Sometimes, Poor Design Works
Published: 06/04/2009
Brain Dump, Programming
As programmers, we can get obsessed with the small things. I personally have no problem spending hours trying to optimize a section of code, not for performance or to improve user experience or anything like that, but because there’s just something funny about the algorithm.
The professional in us tries, sometimes futily, to keep this behavior in check. Sometimes though you just have to do “just” one more thing to really make it perfect. This, more often than not, balloons up into a weeklong chore to, in the end, dig yourself out of the hole you made with zero progress on the initial problem.
This is the way of the code monkey.
Which is why it’s a little surprising to see how HTTP cookies are implemented. According to the official RFC (HTTP State Management Mechanism):
The user agent makes a series of requests on the origin server, after each of which it receives a new cookie. All the cookies have the same Path attribute and (default) domain. Because the request URLs all have /acme as a prefix, and that matches the Path attribute, each request contains all the cookies received so far.
Think about that for a second. On every request the cookies are sent to the server. ON EVERY REQUEST.
Try this; install a FireFox plugin called Live HTTP Headers (if you don’t already have it installed). Start the plugin and refresh this page.
You should notice that every request for ANYTHING (images, js, css) sends the cookies up to the server.
I don’t know about you, but I only have one or maybe two, points in an application that can evaluate cookies so to send on every request is a little… wasteful.
I don’t know for sure if there’s more work on the server side to deal with the cookies (though I would imagine the HTTP server has to do something to make the cookies available to a scripting language) but what I focus on is the bandwidth.
Now, I know it’s the 21st century and bandwidth is now fast and cheap. Yay us.
But consider the state of the Internet and bandwidth in 1997 when the specification was first drafted. Most people were using 28.8 and 33.6 baud modems to browse the Internet and 56k was still a year away.
According to the spec:
Practical user agent implementations have limits on the number and size of cookies that they can store.
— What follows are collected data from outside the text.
(** * Crow_01: an HTTPS demo server with two static routes

    A shallow embedding of [Crow_01/Crow_01.cpp].  The program registers
    two handlers on a Crow application, loads a TLS certificate and key,
    and enters the framework's serving loop on port 18080.

    The translation unit is the whole of the original logic.  What it
    calls lives in headers that are not part of the sources ([crow.h],
    [<iostream>]); those parts are modelled below, each under a comment
    that says where the model comes from. *)

From Stdlib Require Import String Ascii List ZArith Lia.
Import ListNotations.

Local Open Scope string_scope.

(* ===================================================================== *)
(** ** The standard output stream *)
(* ===================================================================== *)

Module Std.

(** [std::ostream] as the program sees it: the characters that have
    left the buffer for the file descriptor, taken by it or not, and
    those still in the buffer; of the former, those the descriptor has
    taken; whether the stream has failed (its [badbit]); and whether the
    descriptor takes what is written to it (it does not when standard
    output is a full device or a closed pipe). *)
Record ostream : Type := mk_ostream {
  flushed : string;
  pending : string;
  delivered : string;
  failed : bool;
  writable : bool
}.
(** X17.  The transcript route, for an identifier of 11 characters: when
    the captions cannot be fetched, the answer is 404 with the message of
    the failure; otherwise it is a success that carries the texts of the
    segments joined by single spaces and the number of segments, and the
    word count is 1 for an empty caption list and the number of segments
    when each segment is one word. *)
Theorem transcript_result (yt : Youtube.captions) (videoId : string) :
  let w := run (Youtube.transcript yt videoId) in
  Js.len videoId = 11 ->
  calls w = [CallTranscript videoId]
  /\ (forall e, Youtube.fetchTranscript yt videoId = Throw e ->
        statusCode (res w) = 404
        /\ body_field "error" (res w) = Some (JStr "Transcript not available")
        /\ body_field "message" (res w) = Some (JStr (message e)))
  /\ (forall transcriptData,
        Youtube.fetchTranscript yt videoId = Ok transcriptData ->
        statusCode (res w) = 200
        /\ body_field "success" (res w) = Some (JBool true)
        /\ body_field "transcript" (res w)
           = Some (JStr (Js.join " " (map Youtube.text transcriptData)))
        /\ body_field "segments" (res w)
           = Some (JNum (Z.of_nat (length transcriptData)))
        /\ (transcriptData = [] ->
              body_field "wordCount" (res w) = Some (JNum 1)
              /\ body_field "duration" (res w) = Some (JNum 0))
        /\ (transcriptData <> [] ->
            Forall (fun item => is_word (Youtube.text item) = true) transcriptData ->
            body_field "wordCount" (res w)
            = Some (JNum (Z.of_nat (length transcriptData))))).
Proof.
  intros w Hlen. subst w. apply Z.eqb_eq in Hlen.
  assert (Hid : Js.truthy videoId = true) by (by destruct videoId).
  unfold run, Youtube.transcript, try_catch, bind, await, status, json_,
    on_res, body_field.
  simpl. rewrite Hlen, Hid. simpl.
  split; [by destruct (Youtube.fetchTranscript yt videoId)|].
  split.
  - by intros e ->.
  - intros transcriptData ->. simpl. repeat split; try done.
    + by subst.
    + by subst.
    + intros Hne Hwords. do 2 f_equal.
      unfold Js.split_spaces_length. rewrite space_runs_join.
      * rewrite length_map. destruct transcriptData; [done|]. simpl. lia.
      * by apply Forall_map.
Qed.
In general, user agents’ cookie support should have no fixed limits. They should strive to store as many frequently-used cookies as possible. Furthermore, general-use user agents should provide each of the following minimum capabilities individually, although not necessarily simultaneously:
* at least 300 cookies
* at least 4096 bytes per cookie (as measured by the size of the characters that comprise the cookie non-terminal in the syntax description of the Set-Cookie header)
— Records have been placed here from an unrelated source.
(** C1. [shouldDeletePod] never panics, and it answers true exactly when
    the loop comes to a container with a confirmed digest mismatch: pull
    policy Always, an image [isLatestTag] accepts, a remote digest that was
    obtained, a status entry at the container's index, and a running digest
    that is not empty and differs, byte for byte, from the remote one. A
    container without all of that (its lookup failed, its status or its
    digest is missing) is passed over. When the registry answers the
    lookups of the pod alike at every history, the answer is true exactly
    when some container of the pod has such a mismatch. [Reconcile] asks for
    the deletion of a pod exactly when the pod is running and
    [shouldDeletePod] answers true. *)
Theorem shouldDeletePod_confirmed_mismatch (pod : Pod) (pullSecrets : list Secret)
    (h0 : History) :
  (exists b h',
      shouldDeletePod lib w pod pullSecrets h0 = (Some b, h')
      /\ (b = true <->
          exists i h, reaches lib w pod pullSecrets h0 i h
                      /\ stale_at lib w pod pullSecrets i h))
  /\ (forall i container h,
        Containers (Spec pod) !! i = Some container ->
        ~ stale_at lib w pod pullSecrets i h ->
        exists h', shouldDeletePod_body lib w pod pullSecrets (Z.of_nat i) container h
                   = (Some Continue, h'))
  /\ (steady lib w pod pullSecrets ->
      (fst (shouldDeletePod lib w pod pullSecrets h0) = Some true <->
       exists i, stale_at lib w pod pullSecrets i h0))
  /\ (exists new,
        Reconcile_pod lib w pullSecrets pod h0 = (Some tt, h0 ++ new)
        /\ (In (DeletePod (Pod_Namespace pod) (Pod_Name pod)) new <->
            Phase (Status pod) = PodRunning
            /\ fst (shouldDeletePod lib w pod pullSecrets h0) = Some true)).
Proof.
  assert (Sp : exists b h',
             shouldDeletePod lib w pod pullSecrets h0 = (Some b, h')
             /\ (b = true <->
                 exists i h, reaches lib w pod pullSecrets h0 i h
                             /\ stale_at lib w pod pullSecrets i h)).
  { apply (shouldDeletePod_range_spec lib w pod pullSecrets h0 (Containers (Spec pod)) O h0).
    - constructor.
    - reflexivity. }
  split; [exact Sp|]. split; [|split].
  - intros i c h C N.
    destruct (shouldDeletePod_body_cases lib w pod pullSecrets i c h C) as [[S _]|[_ E]];
      [contradiction|exact E].
  - intros St. destruct Sp as (b & h' & -> & I). cbn [fst]. split.
    + intros [= ->]. destruct (proj1 I eq_refl) as (i & h & _ & S).
      exists i. exact (stale_at_steady lib w pod pullSecrets i h h0 St S).
    + intros [i S]. f_equal. apply I.
      assert (L : (i <= length (Containers (Spec pod)))%nat).
      { destruct S as (c & _ & _ & _ & C & _). apply lookup_lt_Some in C. lia. }
      destruct (reaches_or_stale lib w pod pullSecrets h0 i L) as [[h R]|(j & hj & _ & R & Sj)].
      * exists i, h. split; [exact R|].
        exact (stale_at_steady lib w pod pullSecrets i h0 h St S).
      * exists j, hj. auto.
  - apply Reconcile_pod_run.
Qed.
* at least 20 cookies per unique host or domain name
User agents created for specific purposes or for limited-capacity
devices should provide at least 20 cookies of 4096 bytes, to ensure
that the user can interact with a session-based origin server.
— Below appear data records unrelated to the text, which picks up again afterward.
(** C6, at the input where it fails: the caller names the target among
    [numerical_columns].  Whatever the numerics, [preprocess_data] returns,
    the scaler is fitted on the target as well, and the target column of
    the result holds scaled values. *)
Theorem preprocess_data_scales_supplied_target
    (mode : list cell → option cell) (median : list cell → cell)
    (label_encode standard_scale : list cell → list cell)
    (not_in_index : list string → list string → string) :
  ∃ p,
    Preprocess.preprocess_data mode median label_encode standard_scale not_in_index
      Sample.full_frame "y" None (Some ["x"; "y"]) Sample.threshold = inr p
    ∧ "y" ∈ Preprocess.scaler_columns p
    ∧ labelled "y" (Preprocess.df_processed p)
      = [mkSeries "y" float64 (standard_scale (cells Sample.y_full))].
Proof.
  eexists. split; [|split].
  - reflexivity.
  - simpl. set_solver.
  - reflexivity.
Qed.

(** ** Problem-type detection *)

Lemma elem_of_unique_from (seen cs : list cell) (c : cell) :
  c ∈ unique_from seen cs ↔ c ∈ cs ∧ c ∉ seen.
Proof.
  revert seen. induction cs as [|d cs IH]; intros seen; simpl.
  - split; [by intros ?%elem_of_nil | by intros [?%elem_of_nil _]].
  - destruct (decide (d ∈ seen)) as [Hd|Hd].
    + rewrite IH, elem_of_cons. split; [intros [??]; auto|].
      intros [[->|?] ?]; [done | auto].
    + rewrite !elem_of_cons, IH, elem_of_cons. split.
      * intros [->|[? Hn]]; [auto|]. split; [auto|]. intros ?. apply Hn. auto.
      * intros [[->|?] Hn]; [auto|].
        destruct (decide (c = d)) as [->|Hcd]; [auto|].
        right. split; [done|]. by intros [?|?].
Qed.

Lemma NoDup_unique_from (seen cs : list cell) : NoDup (unique_from seen cs).
Proof.
  revert seen. induction cs as [|d cs IH]; intros seen; simpl.
  - constructor.
  - destruct (decide (d ∈ seen)); [apply IH|].
    constructor; [|apply IH].
    rewrite elem_of_unique_from, elem_of_cons. intros [_ Hn]. apply Hn. auto.
Qed.

(** [unique] lists each value of the column exactly once. *)
Lemma elem_of_unique (cs : list cell) (c : cell) : c ∈ unique cs ↔ c ∈ cs.
Proof.
  unfold unique. rewrite elem_of_unique_from. split; [by intros [? _]|].
  intros ?. split; [done | apply not_elem_of_nil].
Qed.

Lemma NoDup_unique (cs : list cell) : NoDup (unique cs).
Proof. apply NoDup_unique_from. Qed.

(** Any duplicate-free listing of the column's values has as many entries
    as [unique] returns. *)
Lemma length_unique (cs vs : list cell) :
  NoDup vs → (∀ c, c ∈ vs ↔ c ∈ cs) → length (unique cs) = length vs.
Proof.
  intros Hnd Hvs. apply Permutation_length, NoDup_Permutation;
    [apply NoDup_unique | done |].
  intros c. by rewrite elem_of_unique, Hvs.
Qed.

Lemma detect_problem_type_column (df : DataFrame) (target_column : string)
    (target_data : Series) :
  labelled target_column df = [target_data] →
  detect_problem_type target_column df =
    inr (if is_object_or_category (dtype_of target_data) then "classification"
         else if bool_decide (length (unique (cells target_data)) ≤ 10)%nat
              then "classification" else "regression").
Proof.
  intros Hcol. unfold detect_problem_type, getitem. rewrite Hcol.
  destruct (is_object_or_category _); [done|]. by case_bool_decide.
Qed.

(** C2, as the code has it.  Let the target label pick one column, and
    let [vs] list its distinct values.  A target of dtype object or
    category is a classification target; a target of any other dtype,
    numeric or not, is one exactly when it has at most ten distinct
    values, and a regression target otherwise: ten distinct values give
    classification, eleven give regression. *)
Theorem detect_problem_type_rule (df : DataFrame) (target_column : string)
    (target_data : Series) (vs : list cell) :
  labelled target_column df = [target_data] →
  NoDup vs →
  (∀ c, c ∈ vs ↔ c ∈ cells target_data) →
  (is_object_or_category (dtype_of target_data) = true →
     detect_problem_type target_column df = inr "classification")
  ∧ (is_object_or_category (dtype_of target_data) = false →
     (length vs ≤ 10)%nat →
     detect_problem_type target_column df = inr "classification")
  ∧ (is_object_or_category (dtype_of target_data) = false →
     (10 < length vs)%nat →
     detect_problem_type target_column df = inr "regression").
Proof.
  intros Hcol Hnd Hvs.
  rewrite (detect_problem_type_column _ _ _ Hcol), (length_unique _ vs) by done.
  repeat split; intros Hd; rewrite Hd; [done| |]; intros Hlen;
    case_bool_decide; (done || lia).
Qed.

Lemma detect_problem_type_rule_witness :
  (is_object_or_category (dtype_of Sample.y_eleven) = true →
     detect_problem_type "y" (mkDataFrame 11 [Sample.y_eleven])
     = inr "classification")
  ∧ (is_object_or_category (dtype_of Sample.y_eleven) = false →
     (length (cells Sample.y_eleven) ≤ 10)%nat →
     detect_problem_type "y" (mkDataFrame 11 [Sample.y_eleven])
     = inr "classification")
  ∧ (is_object_or_category (dtype_of Sample.y_eleven) = false →
     (10 < length (cells Sample.y_eleven))%nat →
     detect_problem_type "y" (mkDataFrame 11 [Sample.y_eleven])
     = inr "regression").
Proof.
  apply (detect_problem_type_rule (mkDataFrame 11 [Sample.y_eleven])
           "y" Sample.y_eleven (cells Sample.y_eleven)).
  - reflexivity.
  - compute_done.
  - intros c. reflexivity.
Defined.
So, unless I’m crazy, the above makes it acceptable for a site to use 20 cookies, each with a maximum size of 4096 bytes (4Kb). This equals out to a possible 81920 (82Kb) bytes of cookie data being sent on EVERY REQUEST.
This basically means that an image that weighed in at a cool 2Kb comes out to need 82Kb of bandwidth to transfer. Doing the math on a full site with say 20 images, 1 HTML file, 1 CSS file and 3 JS files and it really starts to add up. So at a time when bandwidth was scarce cookie usage was a good way to screw up the user experience if you didn’t pay attention.
Granted, you’d have to be an idiot to write a program that used 20 cookies with each containing 4kb of data, but we’re programmers. Most of us are stupid; some are really stupid.
It’s easy to point at cookies and laugh.
The thing we need to keep in mind, though, is that this isn’t a that big a problem anymore. Sure, once, it may have been an possible issue. Technology almost solved it though. Faster bandwidth, with faster computers made will eventually make any issue just disappear.
Which is kind of the point; something I try to keep in mind.